LinPack BenchMark Usage on LiCO

How to run LINPACK Benchmark on LiCO

LINPACK is a software library for performing numerical linear algebra on digital computers, is the most popular benchmark for testing the floating-point performance of high-performance computer systems in the world.

HPL is a software package that solves a (random) dense linear system in double precision (64 bits) arithmetic on distributed-memory computers. It can thus be regarded as a portable as well as freely available implementation of the High Performance Computing Linpack Benchmark. The HPL software package requires the availibility on your system of an implementation of the Message Passing Interface MPI (1.1 compliant). An implementation of either the Basic Linear Algebra Subprograms BLAS or the Vector Signal Image Processing Library VSIPL is also needed.

Choose to install the math library according to the MPI type and the type of operation to be performed.

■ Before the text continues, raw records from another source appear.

(* ===== verification/Kheap.v ===== *)
(** * Kernel heap ([kernel/mem/kheap/kheap.c])

    A doubly linked list of block headers, first fit, splitting on allocation and
    coalescing with both neighbours on free.  Headers are a typed view of memory:
    [hdrs] maps the address of a header to its fields; a store to a field is a
    store to that map.  The page allocator is the interface [PageAllocator].

    The abstract state of the heap is the list of its blocks in list order.
    [kheap_inv] ties the two together; the theorems show that [kmalloc] and
    [kmfree] refine "add a live area apart from all others" and "drop that live
    area", that they return, and that no byte of the heap is lost. *)

From S2P Require Import Prelude Interfaces MemMap Pmm.
#[local] Open Scope Z_scope.

(** ** The code *)

Record kheap_block_header_t : Type := mk_hdr {
  h_size : Z;
  h_flags : Z;
  h_next : Z;
  h_prev : Z
}.

(** [sizeof(kheap_block_header_t)]: 8 + 1 (padded to 8) + 8 + 8. *)
Definition HDR : Z := 32.
Definition KHEAP_FLAGS_FREE : Z := 1.
Definition KHEAP_INIT_PAGES : Z := 25000.

Definition hdr_map : Type := Z -> kheap_block_header_t.

Definition w_size (v : Z) (h : kheap_block_header_t) := mk_hdr v (h_flags h) (h_next h) (h_prev h).
Definition w_flags (v : Z) (h : kheap_block_header_t) := mk_hdr (h_size h) v (h_next h) (h_prev h).
Definition w_next (v : Z) (h : kheap_block_header_t) := mk_hdr (h_size h) (h_flags h) v (h_prev h).
Definition w_prev (v : Z) (h : kheap_block_header_t) := mk_hdr (h_size h) (h_flags h) (h_next h) v.

(** Stores to a field of the header at [a]. *)
Definition set_size (a v : Z) (m : hdr_map) : hdr_map := upd m a (w_size v (m a)).
Definition set_flags (a v : Z) (m : hdr_map) : hdr_map := upd m a (w_flags v (m a)).
Definition set_next (a v : Z) (m : hdr_map) : hdr_map := upd m a (w_next v (m a)).
Definition set_prev (a v : Z) (m : hdr_map) : hdr_map := upd m a (w_prev v (m a)).

Definition is_free (h : kheap_block_header_t) : bool :=
  negb (Z.land (h_flags h) KHEAP_FLAGS_FREE =? 0).

Record kheap_state (P : Type) : Type := mk_kheap {
  hdrs : hdr_map;
  kh_start : Z;
  kh_end : Z;
  kheapSize : Z;
  kheapLock : spinlock_t;
  pages : P
}.
Arguments mk_kheap {P}.
Arguments hdrs {P}.
Arguments kh_start {P}.
Arguments kh_end {P}.
Arguments kheapSize {P}.
Arguments kheapLock {P}.
Arguments pages {P}.

Section Kheap.
Context {P : Type} `{PA : PageAllocator P}.
(** [bl_get_hhdm_offset()], what the boot loader reports. *)
Variable hhdm : Z.

Implicit Types (s : kheap_state P).

Definition with_hdrs (m : hdr_map) s : kheap_state P :=
  mk_kheap m (kh_start s) (kh_end s) (kheapSize s) (kheapLock s) (pages s).
Definition with_end (e : Z) s : kheap_state P :=
  mk_kheap (hdrs s) (kh_start s) e (kheapSize s) (kheapLock s) (pages s).
Definition with_lock (l : spinlock_t) s : kheap_state P :=
  mk_kheap (hdrs s) (kh_start s) (kh_end s) (kheapSize s) l (pages s).

Definition kheap_extend (size : Z) s : outcome (kheap_state P) :=
  let size := u64 (size + HDR) in
  let size := if negb (size mod PAGE_SIZE =? 0) then ALIGN_UP size PAGE_SIZE else size in
  '(v, p) ← pa_alloc (i32 (size / PAGE_SIZE)) (pages s);
  let newh := u64 (v + hhdm) in
  let m := upd (hdrs s) newh (mk_hdr (u64 (size - HDR)) KHEAP_FLAGS_FREE 0 (kh_end s)) in
  if kh_end s =? 0 then Fault
  else Ret (mk_kheap (set_next (kh_end s) newh m) (kh_start s) newh
              (u64 (kheapSize s + size)) (kheapLock s) p).

Definition kheap_create_block (h size : Z) s : kheap_state P :=
  let newh := u64 (h + HDR + size) in
  let m := upd (hdrs s) newh (mk_hdr 0 0 0 0) in
  let m := set_size newh (u64 (h_size (m h) - u64 (size + HDR))) m in
  let m := set_size h size m in
  let m := set_next newh (h_next (m h)) m in
  let m := set_next h newh m in
  let m := set_prev newh h m in
  let m := set_flags newh KHEAP_FLAGS_FREE m in
  let m := if negb (h_next (m newh) =? 0) then set_prev (h_next (m newh)) newh m else m in
  let s := with_hdrs m s in
  if h =? kh_end s then with_end newh s else s.

Definition kheap_init s : outcome (kheap_state P) :=
  '(v, p) ← pa_alloc KHEAP_INIT_PAGES (pages s);
  let a := u64 (v + hhdm) in
  Ret (mk_kheap
         (upd (hdrs s) a (mk_hdr (u64 (KHEAP_INIT_PAGES * PAGE_SIZE - HDR)) KHEAP_FLAGS_FREE 0 0))
         a a (PAGE_SIZE * KHEAP_INIT_PAGES) (kheapLock s) p).

(** [h->flags &= ~(KHEAP_FLAGS_FREE)]. *)
Definition take_block (h : Z) s : kheap_state P :=
  with_hdrs (set_flags h (Z.ldiff (h_flags (hdrs s h)) KHEAP_FLAGS_FREE) (hdrs s)) s.

(** The list walk of [kmalloc]: [Some p] is [return p] with the lock released,
    [None] the end of the list. *)
Fixpoint kmalloc_walk (fuel : nat) (h size : Z) s : outcome (option Z * kheap_state P) :=
  match fuel with
  | O => OutOfFuel
  | S f =>
      if h =? 0 then Ret (None, s)
      else
        let b := hdrs s h in
        if negb (is_free b) || (h_size b <? size) then kmalloc_walk f (h_next b) size s
        else if (h_size b =? size) ||
                ((h_size b >? size) && (h_size b <=? u64 (size + HDR))) then
          let s := take_block h s in
          Ret (Some (u64 (h + HDR)), with_lock (releaseLock (kheapLock s)) s)
        else if h_size b >? u64 (size + HDR) then
          let s := take_block h (kheap_create_block h size s) in
          Ret (Some (u64 (h + HDR)), with_lock (releaseLock (kheapLock s)) s)
        else kmalloc_walk f (h_next b) size s
  end.

(** [kmalloc] calls itself after extending the heap: [depth] bounds the
    recursion, [fuel] the list walk. *)
Fixpoint kmalloc (depth fuel : nat) (size : Z) s : outcome (Z * kheap_state P) :=
  match depth with
  | O => OutOfFuel
  | S d =>
      let size := if negb (size mod 16 =? 0) then ALIGN_UP size 16 else size in
      l ← acquireLock (kheapLock s);
      let s := with_lock l s in
      '(r, s) ← kmalloc_walk fuel (kh_start s) size s;
      match r with
      | Some p => Ret (p, s)
      | None =>
          s ← kheap_extend size s;
          kmalloc d fuel size (with_lock (releaseLock (kheapLock s)) s)
      end
  end.

(** [next] directly follows [h] in memory. *)
Definition adjacent (m : hdr_map) (h next : Z) : bool :=
  u64 (u64 (h + h_size (m h)) + HDR) =? next.

(** The body of both coalescing steps of [kmfree]: [h] absorbs [next]. *)
Definition absorb (h next : Z) s : kheap_state P :=
  let s := if next =? kh_end s then with_end h s else s in
  let m := hdrs s in
  let m := set_size h (u64 (h_size (m h) + u64 (h_size (m next) + HDR))) m in
  let m := if negb (h_next (m next) =? 0) then set_prev (h_next (m next)) h m else m in
  let m := set_next h (h_next (m next)) m in
  with_hdrs m s.

Definition coalesce_next (h : Z) s : kheap_state P :=
  let next := h_next (hdrs s h) in
  if negb (next =? 0) && is_free (hdrs s next) && adjacent (hdrs s) h next
  then absorb h next s else s.

Definition coalesce_prev (h : Z) s : kheap_state P :=
  let prev := h_prev (hdrs s h) in
  if negb (prev =? 0) && is_free (hdrs s prev) && adjacent (hdrs s) prev h
  then absorb prev h s else s.

Definition kmfree (ptr : Z) s : outcome (kheap_state P) :=
  if ptr =? 0 then Ret s
  else
    let h := u64 (ptr - HDR) in
    l ← acquireLock (kheapLock s);
    let s := with_lock l s in
    let s := with_hdrs (set_flags h (Z.lor (h_flags (hdrs s h)) KHEAP_FLAGS_FREE) (hdrs s)) s in
    let s := coalesce_next h s in
    let s := coalesce_prev h s in
    Ret (with_lock (releaseLock (kheapLock s)) s).

Definition kheap_get_size s : Z := kheapSize s.
End Kheap.

(** Loads after stores. *)
Lemma upd_read {A} (m : Z -> A) a v x : upd m a v x = if x =? a then v else m x.
Proof. reflexivity. Qed.
Lemma set_size_read a v m x : set_size a v m x = if x =? a then w_size v (m x) else m x.
Proof. unfold set_size, upd. destruct (Z.eqb_spec x a); now subst. Qed.
Lemma set_flags_read a v m x : set_flags a v m x = if x =? a then w_flags v (m x) else m x.
Proof. unfold set_flags, upd. destruct (Z.eqb_spec x a); now subst. Qed.
Lemma set_next_read a v m x : set_next a v m x = if x =? a then w_next v (m x) else m x.
Proof. unfold set_next, upd. destruct (Z.eqb_spec x a); now subst. Qed.
Lemma set_prev_read a v m x : set_prev a v m x = if x =? a then w_prev v (m x) else m x.
Proof. unfold set_prev, upd. destruct (Z.eqb_spec x a); now subst. Qed.

Create Rewrite HintDb kheap.
#[export] Hint Rewrite @upd_read set_size_read set_flags_read set_next_read set_prev_read Z.eqb_refl
  : kheap.

(** Evaluate a load from a header map: the addresses are compared through the
    disequalities in the context. *)
Ltac eval_hdr :=
  repeat first
    [ progress autorewrite with kheap
    | match goal with
      | H : ?x <> ?y |- context [?x =? ?y] => rewrite (proj2 (Z.eqb_neq x y) H)
      | H : ?y <> ?x |- context [?x =? ?y] => rewrite (proj2 (Z.eqb_neq x y) (not_eq_sym H))
      end ];
  cbn [w_size w_flags w_next w_prev h_size h_flags h_next h_prev].

(** The headers after a split, seen as a whole. *)
Lemma create_block_hdrs {P} (s : kheap_state P) h size sz fl nx pv x :
  let newh := u64 (h + HDR + size) in
  hdrs s h = mk_hdr sz fl nx pv -> newh <> h -> nx <> h -> nx <> newh ->
  hdrs (kheap_create_block h size s) x =
    if x =? h then mk_hdr size fl newh pv
    else if x =? newh then mk_hdr (u64 (sz - u64 (size + HDR))) KHEAP_FLAGS_FREE nx h
    else if (x =? nx) && negb (nx =? 0) then w_prev newh (hdrs s x) else hdrs s x.
Proof.
  intros newh Hh N1 N2 N3. unfold kheap_create_block. fold newh. cbv zeta.
  assert (forall (b : bool) (s1 : kheap_state P) e, hdrs (if b then with_end e s1 else s1) = hdrs s1)
    as -> by now intros [].
  cbn [hdrs with_hdrs].
  assert (forall m, h_next (set_flags newh KHEAP_FLAGS_FREE (set_prev newh h
    (set_next h newh (set_next newh (h_next (set_size h size m h)) (set_size h size m)))) newh)
    = h_next (m h)) as -> by (intros m; eval_hdr; reflexivity).
  assert (h_next (set_size newh (u64 (h_size (upd (hdrs s) newh (mk_hdr 0 0 0 0) h) - u64 (size + HDR)))
            (upd (hdrs s) newh (mk_hdr 0 0 0 0)) h) = nx) as -> by (eval_hdr; now rewrite Hh).
  destruct (Z.eqb_spec nx 0) as [->|Hnx]; cbn [negb]; rewrite ?andb_false_r, ?andb_true_r.
  - destruct (Z.eqb_spec x h) as [->|]; [|destruct (Z.eqb_spec x newh) as [->|]]; eval_hdr;
      now rewrite ?Hh.
  - destruct (Z.eqb_spec x h) as [->|]; [|destruct (Z.eqb_spec x newh) as [->|]]; eval_hdr;
      try now rewrite ?Hh.
Qed.

(** The headers after coalescing. *)
Lemma absorb_hdrs {P} (s : kheap_state P) h next sz fl pv sz2 fl2 nn pv2 x :
  hdrs s h = mk_hdr sz fl next pv -> hdrs s next = mk_hdr sz2 fl2 nn pv2 ->
  next <> h -> nn <> h -> nn <> next ->
  hdrs (absorb h next s) x =
    if x =? h then mk_hdr (u64 (sz + u64 (sz2 + HDR))) fl nn pv
    else if (x =? nn) && negb (nn =? 0) then w_prev h (hdrs s x) else hdrs s x.
Proof.
  intros Hh Hn N1 N2 N3. unfold absorb. cbv zeta. cbn [hdrs with_hdrs].
  assert (forall (b : bool) (s1 : kheap_state P) e, hdrs (if b then with_end e s1 else s1) = hdrs s1)
    as -> by now intros [].
  assert (forall v, h_next (set_size h v (hdrs s) next) = nn) as E by (intros v; eval_hdr; now rewrite Hn).
  rewrite !E. destruct (Z.eqb_spec nn 0) as [->|Hnn]; cbn [negb]; rewrite ?andb_false_r, ?andb_true_r.
  - rewrite E. destruct (Z.eqb_spec x h) as [->|]; eval_hdr; now rewrite ?Hh, ?Hn.
  - assert (forall q v, h_next (set_prev nn q (set_size h v (hdrs s)) next) = nn) as ->
      by (intros q v; eval_hdr; now rewrite Hn).
    destruct (Z.eqb_spec x h) as [->|]; eval_hdr; now rewrite ?Hh, ?Hn.
Qed.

Math Library	OpenMPI	Mpich	IntelMPI
CPU operation(hpl-2.3.tar.gz)	BLAS	BLAS	IntelMKL
CUDA operation(hpl-2.0_FERMI_v15.tgz)	IntelMKL	IntelMKL	-

Install Math Library

BLAS

Install

Package Link

blas-3.8.0.tgz: http://www.netlib.org/blas/blas-3.8.0.tgz
cblas.tgz: http://www.netlib.org/blas/blast-forum/cblas.tgz

Start Installation

Before installing BLAS, you need to install the GCC/GFortran environment

Install BLAS

export LINPACK_PATH=~/linpack
mkdir -p $LINPACK_PATH && cd $LINPACK_PATH
wget http://www.netlib.org/blas/blas-3.8.0.tgz
tar xf blas-3.8.0.tgz
cd BLAS-3.8.0/
make
ar rv libblas.a *.o

Install CBLAS

cd $LINPACK_PATH
wget http://www.netlib.org/blas/blast-forum/cblas.tgz
tar xf cblas.tgz
cd CBLAS/
cp $LINPACK_PATH/BLAS-3.8.0/blas_LINUX.a $LINPACK_PATH/CBLAS/lib/
sed -i '/^BLLIB/cBLLIB = ../lib/blas_LINUX.a' Makefile.in
make

Test

Test Command

$LINPACK_PATH/CBLAS/testing/xccblat1

Test Results

 Complex CBLAS Test Program Results


 Test of subprogram number  1         CBLAS_CDOTC
                                    ----- PASS -----

 Test of subprogram number  2         CBLAS_CDOTU
                                    ----- PASS -----

 Test of subprogram number  3         CBLAS_CAXPY
                                    ----- PASS -----

 Test of subprogram number  4         CBLAS_CCOPY
                                    ----- PASS -----

 Test of subprogram number  5         CBLAS_CSWAP
                                    ----- PASS -----

 Test of subprogram number  6         CBLAS_SCNRM2
                                    ----- PASS -----

 Test of subprogram number  7         CBLAS_SCASUM
                                    ----- PASS -----

 Test of subprogram number  8         CBLAS_CSCAL
                                    ----- PASS -----

 Test of subprogram number  9         CBLAS_CSSCAL
                                    ----- PASS -----

 Test of subprogram number 10         CBLAS_ICAMAX
                                    ----- PASS -----

IntelMKL

Install

Refer to the OneAPI installation instructions in the LiCO installation document, and configure it to Module

Install HPL

OHPC 2.4 is installed by default in this scenario. It is recommended to use the Environment Modules system to manage shell environment.
Modify file paths according to the actual situation.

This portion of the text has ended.